Task description
When you reach the line with "(** * AQL packets" in the data below, begin printing lines exactly, and stop once the line with "Definition BATCH_INTERNAL_ACQUIRE_AGENT := mkHeader" has been printed.

***** Available data *****

(** * Pulp's celery-beat scheduler (pulp/server/async/scheduler.py)

    A shallow embedding of the scheduler module: the [FailureWatcher]
    watch table and its two task-event handlers, the [WorkerWatcher]
    worker-event handlers, the [WorkerTimeoutMonitor] sweep and the
    [Scheduler]'s schedule cache.

    Conventions of the embedding.
    - A Python [dict] with string keys is a [gmap string _].
    - [int(time.time())] and naive-UTC datetimes are integers ([Z]), in
      seconds; a handler that reads the clock takes the value read as its
      argument [now].
    - Calls into collaborators that only have an effect (the schedule
      store, the task dispatcher) are recorded, in program order, in a
      list carried by the state.
    - [_logger] calls are write-only and are left out. *)

From stdpp Require Import gmap strings list fin_maps.

Local Open Scope Z_scope.

(** ** Python values that the module inspects for truth *)

(** [if s:] on a [basestring] or [None]. *)
Definition truth_of_str (v : option string) : bool :=
  match v with
  | Some s => negb (String.eqb s "")
  | None => false
  end.

(** [dict.pop(key, default)]: never raises, the key is gone afterwards.
    The stored values are typed, the default need not be one of them
    ([None], a tuple of [None]s), so the result is read through [found]. *)
Definition dict_pop {V R : Type} (key : string) (found : V → R) (default : R)
    (d : gmap string V) : R * gmap string V :=
  (from_option found default (d !! key), delete key d).

(** ** FailureWatcher *)

Module FailureWatcher.

(** [WatchedTask = namedtuple('WatchedTask', ['timestamp', 'schedule_id',
    'has_failure'])] *)
Record WatchedTask : Type := mkWatchedTask {
  timestamp : Z;
  schedule_id : string;
  has_failure : bool
}.
(** [invert_ok] decomposes hypotheses that say a monadic computation
    succeeded. *)
Ltac invert_ok_step :=
  match goal with
  | H : (_ ≫= _) = Ok _ |- _ =>
      apply bind_Ok_inv in H; destruct H as (? & ? & H); simpl in H
  | H : mbind _ _ = Ok _ |- _ =>
      apply bind_Ok_inv in H; destruct H as (? & ? & H); simpl in H
  | H : (_ ≫= _) = Done _ |- _ =>
      apply bind_Done_inv in H; destruct H as (? & ? & H); simpl in H
  | H : mbind _ _ = Done _ |- _ =>
      apply bind_Done_inv in H; destruct H as (? & ? & H); simpl in H
  | H : try_ _ = Done _ |- _ => apply try_Done in H
  | H : unwrap _ = Done _ |- _ => apply unwrap_Done in H
  | H : guard_ _ _ = Ok _ |- _ => apply guard_Ok in H
  | H : ok_or _ _ = Ok _ |- _ => apply ok_or_Ok in H
  | H : for_each _ _ = Ok _ |- _ => rewrite for_each_Ok in H
  | H : Ok _ = Ok _ |- _ => apply Ok_inj in H
  | H : Done _ = Done _ |- _ => apply Done_inj in H
  | H : Err _ = Ok _ |- _ => discriminate H
  | H : Fail _ = Done _ |- _ => discriminate H
  | H : Panic = Done _ |- _ => discriminate H
  end.
Ltac invert_ok := repeat invert_ok_step.

(** [read_guards] turns the tests that a computation passed into propositions. *)
Ltac read_guards :=
  repeat match goal with
  | H : _ || _ = false |- _ => apply orb_false_iff in H; destruct H
  | H : _ && _ = true |- _ => apply andb_true_iff in H; destruct H
  | H : negb _ = false |- _ => apply negb_false_iff in H
  | H : negb _ = true |- _ => apply negb_true_iff in H
  | H : (_ =? _)%Z = true |- _ => apply Z.eqb_eq in H
  | H : (_ =? _)%Z = false |- _ => apply Z.eqb_neq in H
  | H : (_ =? _) = true |- _ => apply Nat.eqb_eq in H
  | H : (_ =? _) = false |- _ => apply Nat.eqb_neq in H
  | H : (_ <=? _)%Z = false |- _ => apply Z.leb_gt in H
  | H : (_ <? _)%Z = false |- _ => apply Z.ltb_ge in H
  | H : bool_decide _ = true |- _ => apply bool_decide_eq_true in H
  | H : bool_decide _ = false |- _ => apply bool_decide_eq_false in H
  end.

Lemma mapM_Ok {E A B} (f : A → result E B) l k :
  mapM f l = Ok k ↔ Forall2 (λ x y, f x = Ok y) l k.
Proof.
  split.
  - revert k. induction l as [|x l IH]; intros k; simpl; intros H.
    + injection H as <-. constructor.
    + invert_ok. injection H as <-. constructor; [done|]. by apply IH.
  - induction 1 as [|x y l k Hx _ IH]; simpl; [done|]. by rewrite Hx, IH.
Qed.

(** [iter().filter_map(f)]. *)
Fixpoint filter_map {A B} (f : A → option B) (l : list A) : list B :=
  match l with
  | [] => []
  | x :: l => match f x with Some y => y :: filter_map f l | None => filter_map f l end
  end.

Lemma elem_of_filter_map {A B} (f : A → option B) l y :
  y ∈ filter_map f l ↔ ∃ x, x ∈ l ∧ f x = Some y.
Proof.
  induction l as [|x l IH]; simpl; [set_solver|].
  destruct (f x) eqn:Hfx; [rewrite elem_of_cons|]; rewrite IH;
    setoid_rewrite elem_of_cons; naive_solver.
Qed.

Lemma filter_map_app {A B} (f : A → option B) l1 l2 :
  filter_map f (l1 ++ l2) = filter_map f l1 ++ filter_map f l2.
Proof. induction l1 as [|x l1 IH]; [done|]. cbn [app filter_map]. rewrite IH. by destruct (f x). Qed.

(** [iter().enumerate()]. *)
Definition enumerate {A} (l : list A) : list (nat * A) := zip (seq 0 (length l)) l.

Lemma elem_of_enumerate {A} (l : list A) i x :
  (i, x) ∈ enumerate l ↔ l !! i = Some x.
Proof.
  unfold enumerate. rewrite list_elem_of_lookup. split.
  - intros [k Hk]. apply lookup_zip_Some in Hk as [[-> ?]%lookup_seq ?]. done.
  - intros Hx. exists i. apply lookup_zip_Some. split; [|done].
    apply lookup_seq. split; [done|]. by eapply lookup_lt_Some.
Qed.

Lemma length_enumerate {A} (l : list A) : length (enumerate l) = length l.
Proof. unfold enumerate. rewrite length_zip, length_seq. lia. Qed.

(** ** Little-endian bytes *)

Fixpoint le_bytes (n : nat) (x : Z) : list Z :=
  match n with
  | O => []
  | S n => (x mod 256)%Z :: le_bytes n (x / 256)%Z
  end.

Lemma length_le_bytes n x : length (le_bytes n x) = n.
Proof. revert x. induction n; intros; simpl; auto. Qed.

Lemma le_bytes_inj n x y :
  (0 ≤ x < 256 ^ Z.of_nat n)%Z → (0 ≤ y < 256 ^ Z.of_nat n)%Z →
  le_bytes n x = le_bytes n y → x = y.
Proof.
  revert x y. induction n as [|n IH]; intros x y Hx Hy Heq.
  { simpl in *. lia. }
  rewrite Nat2Z.inj_succ, Z.pow_succ_r in Hx, Hy by lia.
  simpl in Heq. injection Heq as Hm Hd.
  apply IH in Hd; [|split; [apply Z.div_pos|apply Z.div_lt_upper_bound]; lia..].
  rewrite (Z.div_mod x 256), (Z.div_mod y 256) by lia. by rewrite Hm, Hd.
Qed.

#[export] Hint Rewrite @length_le_bytes @length_enumerate : redline.

(** ** Strings

    A Rust [str] is the list of its Unicode scalar values.  [str_ws] is the
    [White_Space] property that [char::is_whitespace] and [str::trim] use;
    [utf8] is [str::as_bytes]. *)

Abbreviation rstr := (list Z).

Definition str_ws (c : Z) : bool :=
  bool_decide ((9 ≤ c ≤ 13) ∨ c = 32 ∨ c = 133 ∨ c = 160 ∨ c = 5760 ∨
    (8192 ≤ c ≤ 8202) ∨ c = 8232 ∨ c = 8233 ∨ c = 8239 ∨ c = 8287 ∨ c = 12288)%Z.

Fixpoint trim_start (s : rstr) : rstr :=
  match s with
  | [] => []
  | c :: s' => if str_ws c then trim_start s' else s
  end.
Definition trim (s : rstr) : rstr := reverse (trim_start (reverse (trim_start s))).
Definition is_empty {A} (l : list A) : bool := match l with [] => true | _ => false end.

Definition utf8_char (c : Z) : list Z :=
  if (c <? 128)%Z then [c]
  else if (c <? 2048)%Z then [192 + c / 64; 128 + c mod 64]%Z
  else if (c <? 65536)%Z then
    [224 + c / 4096; 128 + (c / 64) mod 64; 128 + c mod 64]%Z
  else [240 + c / 262144; 128 + (c / 4096) mod 64; 128 + (c / 64) mod 64; 128 + c mod 64]%Z.
Definition utf8 (s : rstr) : list Z := s ≫= utf8_char.

Definition to_ascii_lowercase (s : rstr) : rstr :=
  (λ c, if (65 <=? c)%Z && (c <=? 90)%Z then (c + 32)%Z else c) <$> s.
(* ===== verification/Packet.v ===== *)
(** * AQL packets ([redline-rocr/src/packet.rs])

    Packet headers, launch geometry, kernel-dispatch and barrier-AND packets and
    their 64-byte images.  Handles and addresses are 64-bit [Z]s. *)

From S2P Require Import Prelude.

Definition AQL_PACKET_BYTES : nat := 64.
Definition BARRIER_DEPENDENCY_CAPACITY : nat := 5.

Definition PACKET_TYPE_KERNEL_DISPATCH : Z := 2.
Definition PACKET_TYPE_BARRIER_AND : Z := 3.
Definition PACKET_HEADER_TYPE : Z := 0.
Definition PACKET_HEADER_BARRIER : Z := 8.
Definition PACKET_HEADER_SCACQUIRE_FENCE_SCOPE : Z := 9.
Definition PACKET_HEADER_SCRELEASE_FENCE_SCOPE : Z := 11.
Definition KERNEL_DISPATCH_SETUP_DIMENSIONS : Z := 0.

Inductive FenceScope := FenceNone | FenceAgent | FenceSystem.

#[export] Instance FenceScope_eq_dec : EqDecision FenceScope.
Proof. solve_decision. Defined.

(** [scope as u16]. *)
Definition scope_u16 (s : FenceScope) : Z :=
  match s with FenceNone => 0 | FenceAgent => 1 | FenceSystem => 2 end.

Record HeaderPolicy := mkHeader { hdr_barrier : bool; hdr_acquire : FenceScope; hdr_release : FenceScope }.

#[export] Instance HeaderPolicy_eq_dec : EqDecision HeaderPolicy.
Proof. solve_decision. Defined.

Definition RECORDED_DISPATCH := mkHeader true FenceSystem FenceSystem.
Definition CROSS_QUEUE_BARRIER := mkHeader true FenceSystem FenceSystem.
Definition TWO_QUEUE_DISPATCH := mkHeader true FenceSystem FenceAgent.
Definition SAME_AGENT_DISPATCH := mkHeader true FenceAgent FenceAgent.
Definition TWO_QUEUE_DEPENDENCY := mkHeader true FenceNone FenceNone.
Definition TWO_QUEUE_HOST_TERMINAL := mkHeader true FenceNone FenceSystem.
Definition BATCH_BOUNDARY_FIRST_SERIAL := mkHeader true FenceSystem FenceNone.
Definition BATCH_BOUNDARY_INTERNAL_SERIAL := mkHeader true FenceNone FenceNone.
Definition BATCH_INTERNAL_RELEASE_AGENT := mkHeader true FenceNone FenceAgent.
Definition BATCH_INTERNAL_ACQUIRE_AGENT := mkHeader true FenceAgent FenceNone.
Definition BATCH_INTERNAL_RELEASE_SYSTEM := mkHeader true FenceNone FenceSystem.
Definition BATCH_INTERNAL_ACQUIRE_SYSTEM := mkHeader true FenceSystem FenceNone.
Definition BATCH_BOUNDARY_FIRST_INDEPENDENT := mkHeader false FenceSystem FenceNone.
Definition BATCH_BOUNDARY_INTERNAL_INDEPENDENT := mkHeader false FenceNone FenceNone.

(** [u16] shifts drop the bits above the sixteenth. *)
Definition shl16 (x n : Z) : Z := (Z.shiftl x n mod 2 ^ 16)%Z.

Definition packet_header (packet_type : Z) (policy : HeaderPolicy) : Z :=
  let header := shl16 packet_type PACKET_HEADER_TYPE in
  let header := if hdr_barrier policy then Z.lor header (shl16 1 PACKET_HEADER_BARRIER) else header in
  let header := Z.lor header
    (shl16 (scope_u16 (hdr_acquire policy)) PACKET_HEADER_SCACQUIRE_FENCE_SCOPE) in
  Z.lor header (shl16 (scope_u16 (hdr_release policy)) PACKET_HEADER_SCRELEASE_FENCE_SCOPE).

(** ** Errors *)

Inductive PacketError :=
| ZeroDimension (axis : nat)
| WorkgroupExceedsGrid (axis : nat) (workgroup grid : Z)
| InactiveDimensionNotOne (axis : nat)
| GridDimensionOverflow (axis : nat) (workgroups workgroup : Z)
| NullKernelObject
| NullKernarg (required : Z)
| DynamicCallstackNeedsPrivateSize
| DynamicGroupSegmentOverflow (static_bytes dynamic_bytes : Z)
| TooManyBarrierDependencies (count capacity : nat)
| InvalidIndirectBufferAddress (address : Z)
| InvalidIndirectBufferSize (dwords : Z).

(** ** Launch geometry *)

(** A three-element array and its indexing by an axis below three. *)
Record arr3 := mk3 { a3_x : Z; a3_y : Z; a3_z : Z }.
Definition get3 (a : arr3) (axis : nat) : Z :=
  match axis with 0 => a3_x a | 1 => a3_y a | _ => a3_z a end.

Record LaunchGeometry := mkGeometry {
  geo_grid_workitems : arr3;
  geo_workgroup : arr3;
  geo_dimensions : Z
}.

Definition geometry_axis (grid workgroup : arr3) (axis : nat) : result PacketError unit :=
  if (get3 grid axis =? 0)%Z || (get3 workgroup axis =? 0)%Z then Err (ZeroDimension axis)
  else guard_ (get3 grid axis <? get3 workgroup axis)%Z
         (WorkgroupExceedsGrid axis (get3 workgroup axis) (get3 grid axis)).

Definition geometry_new (grid workgroup : arr3) : result PacketError LaunchGeometry :=
  _ ← for_each (geometry_axis grid workgroup) [0; 1; 2];
  let dimensions :=
    if negb (a3_z grid =? 1)%Z || negb (a3_z workgroup =? 1)%Z then 3%Z
    else if negb (a3_y grid =? 1)%Z || negb (a3_y workgroup =? 1)%Z then 2%Z
    else 1%Z in
  if (dimensions <? 3)%Z && (negb (a3_z grid =? 1)%Z || negb (a3_z workgroup =? 1)%Z) then
    Err (InactiveDimensionNotOne 2)
  else if (dimensions <? 2)%Z && (negb (a3_y grid =? 1)%Z || negb (a3_y workgroup =? 1)%Z) then
    Err (InactiveDimensionNotOne 1)
  else Ok (mkGeometry grid workgroup dimensions).

Definition geometry_scale (workgroups workgroup : arr3) (axis : nat) : result PacketError Z :=
  ok_or (checked_mul 32 (get3 workgroups axis) (get3 workgroup axis))
    (GridDimensionOverflow axis (get3 workgroups axis) (get3 workgroup axis)).

Definition from_workgroups (workgroups workgroup : arr3) : result PacketError LaunchGeometry :=
  x ← geometry_scale workgroups workgroup 0;
  y ← geometry_scale workgroups workgroup 1;
  z ← geometry_scale workgroups workgroup 2;
  geometry_new (mk3 x y z) workgroup.

Definition from_hip_workgroups (workgroups workgroup : arr3) : result PacketError LaunchGeometry :=
  geometry ← from_workgroups workgroups workgroup;
  Ok (mkGeometry (geo_grid_workitems geometry) (geo_workgroup geometry) 3).
(* ===== verification/Pm4.v ===== *)
(** * The gfx12 PM4 command builder ([redline-rocr/src/pm4.rs])

    The retained command buffer, its emitters, the register-eliding
    [set_sh_regs], the dispatch lowering and the packet walkers.  Dwords,
    registers and addresses are [Z]s; a [u32] left shift drops the bits above
    the thirty-second. *)

From stdpp Require Import gmap.
From S2P Require Import Prelude Packet Device.

#[local] Open Scope Z_scope.

Definition PACKET3_SET_SH_REG : Z := 0x76.
Definition PACKET3_DISPATCH_DIRECT : Z := 0x15.
Definition PACKET3_COPY_DATA : Z := 0x40.
Definition PACKET3_RELEASE_MEM : Z := 0x49.
Definition PACKET3_EVENT_WRITE : Z := 0x46.
Definition PACKET3_ACQUIRE_MEM : Z := 0x58.
Definition PACKET3_NOP : Z := 0x10.
Definition PACKET3_MAX_BODY_DWORDS : Z := 0x4000.

Definition COMPUTE_NUM_THREAD_X : Z := 0x207.
Definition COMPUTE_PGM_LO : Z := 0x20c.
Definition COMPUTE_PGM_RSRC1 : Z := 0x212.
Definition COMPUTE_RESOURCE_LIMITS : Z := 0x215.
Definition COMPUTE_PGM_RSRC3_GFX12 : Z := 0x228.
Definition COMPUTE_USER_DATA_0 : Z := 0x240.

Definition LDS_SIZE_MASK : Z := 0x00ff8000.
Definition LDS_SIZE_SHIFT : Z := 15.
Definition GFX12_LDS_GRANULE : Z := 512.

Definition ENABLE_SGPR_KERNARG_SEGMENT_PTR : Z := Z.shiftl 1 3.
Definition ENABLE_WAVEFRONT_SIZE32 : Z := Z.shiftl 1 10.
Definition SUPPORTED_KERNEL_PROPERTIES : Z :=
  Z.lor ENABLE_SGPR_KERNARG_SEGMENT_PTR ENABLE_WAVEFRONT_SIZE32.
Definition DISPATCH_INITIATOR_BASE : Z :=
  Z.lor (Z.lor (Z.shiftl 1 0) (Z.shiftl 1 2)) (Z.shiftl 1 5).
Definition DISPATCH_INITIATOR_CS_W32_EN : Z := Z.shiftl 1 15.
Definition GCR_GLK_INV : Z := Z.shiftl 1 7.
Definition GCR_GLV_INV : Z := Z.shiftl 1 8.
Definition GCR_GL1_INV : Z := Z.shiftl 1 9.
Definition GCR_GL2_INV : Z := Z.shiftl 1 14.
Definition GCR_GL2_WB : Z := Z.shiftl 1 15.
Definition GCR_SEQ_FORWARD : Z := Z.shiftl 1 16.

(** [x << n] on [u32], [x as u32] and [!x & y] on [u32]/[u16] operands. *)
Definition shl32 (x n : Z) : Z := Z.shiftl x n mod 2 ^ 32.

Inductive Pm4BuildError :=
| MissingKernelDescriptor
| ScratchUnsupported (private_bytes : Z) (dynamic_callstack : bool)
| UnsupportedKernelProperties (bits : Z)
| NullKernarg
| GroupSegmentOverflow
| GroupSegmentTooLarge (bytes : Z)
| MalformedStream (dword : nat).

#[export] Instance Pm4BuildError_eq_dec : EqDecision Pm4BuildError.
Proof. solve_decision. Defined.

Inductive Gfx12RmwAcquirePolicy :=
| CurrentSequential
| RadvGlobal
| SameAgentParallelL1
| SameAgentParallelL0
| HipLlvmVmemL1.

Definition gcr_cntl (policy : Gfx12RmwAcquirePolicy) : Z :=
  match policy with
  | CurrentSequential => Z.lor (Z.lor GCR_GLK_INV GCR_GLV_INV) GCR_SEQ_FORWARD
  | RadvGlobal =>
      Z.lor (Z.lor (Z.lor (Z.lor GCR_GLK_INV GCR_GLV_INV) GCR_GL1_INV) GCR_GL2_INV) GCR_GL2_WB
  | SameAgentParallelL1 => Z.lor (Z.lor GCR_GLK_INV GCR_GLV_INV) GCR_GL1_INV
  | SameAgentParallelL0 => Z.lor GCR_GLK_INV GCR_GLV_INV
  | HipLlvmVmemL1 => Z.lor GCR_GLV_INV GCR_GL1_INV
  end.

Inductive Gfx12DispatchPacing := PacingNone | PostDispatchNop (body : Z).

Record Gfx12Pm4CommandBuffer := mkBuffer {
  cb_dwords : list Z;
  cb_register_state : option (gmap Z Z);
  cb_cache_dynamic_registers : bool;
  cb_pacing : Gfx12DispatchPacing;
  cb_pacing_dwords : Z
}.

(** [Gfx12Pm4CommandBuffer::{new, new_stateful, new_static_stateful}]. *)
Definition buffer_new : Gfx12Pm4CommandBuffer := mkBuffer [] None false PacingNone 0.
Definition buffer_new_stateful : Gfx12Pm4CommandBuffer :=
  mkBuffer [] (Some ∅) true PacingNone 0.
Definition buffer_new_static_stateful : Gfx12Pm4CommandBuffer :=
  mkBuffer [] (Some ∅) false PacingNone 0.

Definition set_dispatch_pacing (b : Gfx12Pm4CommandBuffer) (pacing : Gfx12DispatchPacing) :=
  mkBuffer (cb_dwords b) (cb_register_state b) (cb_cache_dynamic_registers b) pacing
    (cb_pacing_dwords b).

(** [self.dwords.extend_from_slice(words)] *)
Definition extend (b : Gfx12Pm4CommandBuffer) (words : list Z) : Gfx12Pm4CommandBuffer :=
  mkBuffer (cb_dwords b ++ words) (cb_register_state b) (cb_cache_dynamic_registers b)
    (cb_pacing b) (cb_pacing_dwords b).

Definition packet3 (opcode body_dwords : Z) (compute : bool) : Z :=
  Z.lor (Z.lor (Z.lor (shl32 3 30) (shl32 (body_dwords - 1) 16)) (shl32 opcode 8))
    (if compute then Z.shiftl 1 1 else 0).

Definition dispatch_initiator (wave32 : bool) : Z :=
  Z.lor DISPATCH_INITIATOR_BASE (if wave32 then DISPATCH_INITIATOR_CS_W32_EN else 0).

(** ** Pacing

    [pacing_dwords] counts dwords that are in the vector, so the [u64] sum
    cannot overflow. *)
Definition nop (b : Gfx12Pm4CommandBuffer) (total : Z) : Gfx12Pm4CommandBuffer :=
  let b := extend b [packet3 PACKET3_NOP (total - 1) false] in
  let b := extend b (replicate (Z.to_nat (total - 1)) 0) in
  mkBuffer (cb_dwords b) (cb_register_state b) (cb_cache_dynamic_registers b) (cb_pacing b)
    (cb_pacing_dwords b + total).

Definition pace_after_dispatch (b : Gfx12Pm4CommandBuffer) : Gfx12Pm4CommandBuffer :=
  match cb_pacing b with
  | PostDispatchNop body =>
      if negb (body =? 0) then nop b (Z.min body PACKET3_MAX_BODY_DWORDS + 1) else b
  | PacingNone => b
  end.

(** ** Acquires *)

Definition acquire_system (b : Gfx12Pm4CommandBuffer) : Gfx12Pm4CommandBuffer :=
  extend b [packet3 PACKET3_ACQUIRE_MEM 7 false; 0; u32_max; 0xff; 0; 0; 4;
    Z.lor (Z.lor (Z.lor (Z.lor (Z.lor (Z.lor (Z.lor (Z.lor (Z.lor
      (Z.shiftl 1 16) (Z.shiftl 1 15)) (Z.shiftl 1 14)) (Z.shiftl 1 9)) (Z.shiftl 1 8))
      (Z.shiftl 1 7)) (Z.shiftl 1 6)) (Z.shiftl 1 5)) (Z.shiftl 1 4)) 1].

Definition emit_acquire_gcr (b : Gfx12Pm4CommandBuffer) (gcr : Z) : Gfx12Pm4CommandBuffer :=
  extend b [packet3 PACKET3_ACQUIRE_MEM 7 false; 0; u32_max; 0x00ffffff; 0; 0; 0xa; gcr].

Definition emit_acquire_gcr_radv (b : Gfx12Pm4CommandBuffer) (gcr : Z) : Gfx12Pm4CommandBuffer :=
  extend b [packet3 PACKET3_ACQUIRE_MEM 7 false; 0; u32_max; 0x00ffffff; 0; 0; 0xa; gcr].

Definition acquire_system_gfx12 (b : Gfx12Pm4CommandBuffer) := emit_acquire_gcr b 0xc3b1.

Definition acquire_rmw_gfx12 (b : Gfx12Pm4CommandBuffer) (policy : Gfx12RmwAcquirePolicy) :=
  match policy with
  | CurrentSequential => emit_acquire_gcr b (gcr_cntl policy)
  | _ => emit_acquire_gcr_radv b (gcr_cntl policy)
  end.

Definition acquire_inter_node_gfx12 (b : Gfx12Pm4CommandBuffer) :=
  acquire_rmw_gfx12 b CurrentSequential.

Definition wait_compute_idle (b : Gfx12Pm4CommandBuffer) : Gfx12Pm4CommandBuffer :=
  extend (extend b [packet3 PACKET3_EVENT_WRITE 1 false]) [0x407].

Definition dependency_rmw_same_agent_gfx12 (b : Gfx12Pm4CommandBuffer) :=
  acquire_rmw_gfx12 (wait_compute_idle b) SameAgentParallelL1.

Definition dependency_rmw_hip_llvm_vmem_gfx12 (b : Gfx12Pm4CommandBuffer) :=
  acquire_rmw_gfx12 (wait_compute_idle b) HipLlvmVmemL1.

(** ** Timestamps *)

Definition copy_gpu_timestamp (b : Gfx12Pm4CommandBuffer) (address : Z) : Gfx12Pm4CommandBuffer :=
  let COPY_DATA_TIMESTAMP_TO_MEMORY_64 :=
    Z.lor (Z.lor (Z.lor 9 (Z.shiftl 5 8)) (Z.shiftl 1 16)) (Z.shiftl 1 20) in
  extend b [packet3 PACKET3_COPY_DATA 5 false; COPY_DATA_TIMESTAMP_TO_MEMORY_64; 0; 0;
    as_u32 address; as_u32 (Z.shiftr address 32)].

Definition release_gpu_timestamp (b : Gfx12Pm4CommandBuffer) (address : Z) : Gfx12Pm4CommandBuffer :=
  let BOTTOM_OF_PIPE_TS_EVENT := Z.lor 40 (Z.shiftl 5 8) in
  let TIMESTAMP_AFTER_WRITE_CONFIRM := Z.lor (Z.shiftl 3 24) (Z.shiftl 3 29) in
  extend b [packet3 PACKET3_RELEASE_MEM 7 false; BOTTOM_OF_PIPE_TS_EVENT;
    TIMESTAMP_AFTER_WRITE_CONFIRM; as_u32 address; as_u32 (Z.shiftr address 32); 0; 0; 0].

Definition with_gpu_timestamps (b : Gfx12Pm4CommandBuffer) (start_address end_address : Z) :=
  release_gpu_timestamp (extend (copy_gpu_timestamp buffer_new start_address) (cb_dwords b))
    end_address.

(** ** The packet walk

    The diagnostic passes, and those over retained indirect buffers, share one
    loop: check the header, find the end of the packet, act on the packet and go
    on behind it.  A [cursor + 1 + body] above [usize::MAX] is also above
    [dwords.len()].  [step] is the body of one pass; it sees the position, the
    header and the dwords of the packet. *)

Definition header_body (header : Z) : nat := Z.to_nat (Z.land (Z.shiftr header 16) 0x3fff) + 1.
Definition header_opcode (header : Z) : Z := Z.land (Z.shiftr header 8) 0xff.

Fixpoint walk_at {E S} (malformed : nat → E) (step : S → nat → Z → list Z → exec E S) (fuel : nat)
    (dwords : list Z) (cursor : nat) (s : S) : exec E S :=
  if decide (cursor < length dwords)%nat then
    match fuel with
    | O => Panic
    | Datatypes.S fuel =>
        header ← unwrap (dwords !! cursor);
        if negb (Z.shiftr header 30 =? 3) then Fail (malformed cursor)
        else
          let body := header_body header in
          let next := (cursor + (1 + body))%nat in
          if decide (next ≤ length dwords)%nat then
            s' ← step s cursor header (take (1 + body) (drop cursor dwords));
            walk_at malformed step fuel dwords next s'
          else Fail (malformed cursor)
    end
  else Done s.

Definition walk {S} (step : S → Z → list Z → exec Pm4BuildError S) (fuel : nat)
    (dwords : list Z) (cursor : nat) (s : S) : exec Pm4BuildError S :=
  walk_at MalformedStream (λ s _, step s) fuel dwords cursor s.

(** Every packet is at least two dwords long, so the length bounds the number
    of iterations. *)
Definition walk_all {S} (step : S → Z → list Z → exec Pm4BuildError S) (dwords : list Z) (s : S) :=
  walk step (length dwords) dwords 0 s.

Definition timestamps_step (base_address : Z) (s : Gfx12Pm4CommandBuffer * Z) (header : Z)
    (packet : list Z) : exec Pm4BuildError (Gfx12Pm4CommandBuffer * Z) :=
  let '(timed, slot) := s in
  let timed := extend timed packet in
  if header_opcode header =? PACKET3_DISPATCH_DIRECT then
    offset ← unwrap (checked_mul 64 slot 8);
    address ← unwrap (checked_add 64 base_address offset);
    slot' ← unwrap (checked_add 64 slot 1);
    Done (copy_gpu_timestamp timed address, slot')
  else Done (timed, slot).

Definition with_per_dispatch_timestamps (b : Gfx12Pm4CommandBuffer) (base_address : Z) :
    exec Pm4BuildError Gfx12Pm4CommandBuffer :=
  let timed := copy_gpu_timestamp buffer_new base_address in
  '(timed, _) ← walk_all (timestamps_step base_address) (cb_dwords b) (timed, 1);
  Done timed.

*****

Solution to this problem
(** * AQL packets ([redline-rocr/src/packet.rs])

    Packet headers, launch geometry, kernel-dispatch and barrier-AND packets and
    their 64-byte images.  Handles and addresses are 64-bit [Z]s. *)

From S2P Require Import Prelude.

Definition AQL_PACKET_BYTES : nat := 64.
Definition BARRIER_DEPENDENCY_CAPACITY : nat := 5.

Definition PACKET_TYPE_KERNEL_DISPATCH : Z := 2.
Definition PACKET_TYPE_BARRIER_AND : Z := 3.
Definition PACKET_HEADER_TYPE : Z := 0.
Definition PACKET_HEADER_BARRIER : Z := 8.
Definition PACKET_HEADER_SCACQUIRE_FENCE_SCOPE : Z := 9.
Definition PACKET_HEADER_SCRELEASE_FENCE_SCOPE : Z := 11.
Definition KERNEL_DISPATCH_SETUP_DIMENSIONS : Z := 0.

Inductive FenceScope := FenceNone | FenceAgent | FenceSystem.

#[export] Instance FenceScope_eq_dec : EqDecision FenceScope.
Proof. solve_decision. Defined.

(** [scope as u16]. *)
Definition scope_u16 (s : FenceScope) : Z :=
  match s with FenceNone => 0 | FenceAgent => 1 | FenceSystem => 2 end.

Record HeaderPolicy := mkHeader { hdr_barrier : bool; hdr_acquire : FenceScope; hdr_release : FenceScope }.

#[export] Instance HeaderPolicy_eq_dec : EqDecision HeaderPolicy.
Proof. solve_decision. Defined.

Definition RECORDED_DISPATCH := mkHeader true FenceSystem FenceSystem.
Definition CROSS_QUEUE_BARRIER := mkHeader true FenceSystem FenceSystem.
Definition TWO_QUEUE_DISPATCH := mkHeader true FenceSystem FenceAgent.
Definition SAME_AGENT_DISPATCH := mkHeader true FenceAgent FenceAgent.
Definition TWO_QUEUE_DEPENDENCY := mkHeader true FenceNone FenceNone.
Definition TWO_QUEUE_HOST_TERMINAL := mkHeader true FenceNone FenceSystem.
Definition BATCH_BOUNDARY_FIRST_SERIAL := mkHeader true FenceSystem FenceNone.
Definition BATCH_BOUNDARY_INTERNAL_SERIAL := mkHeader true FenceNone FenceNone.
Definition BATCH_INTERNAL_RELEASE_AGENT := mkHeader true FenceNone FenceAgent.
Definition BATCH_INTERNAL_ACQUIRE_AGENT := mkHeader true FenceAgent FenceNone.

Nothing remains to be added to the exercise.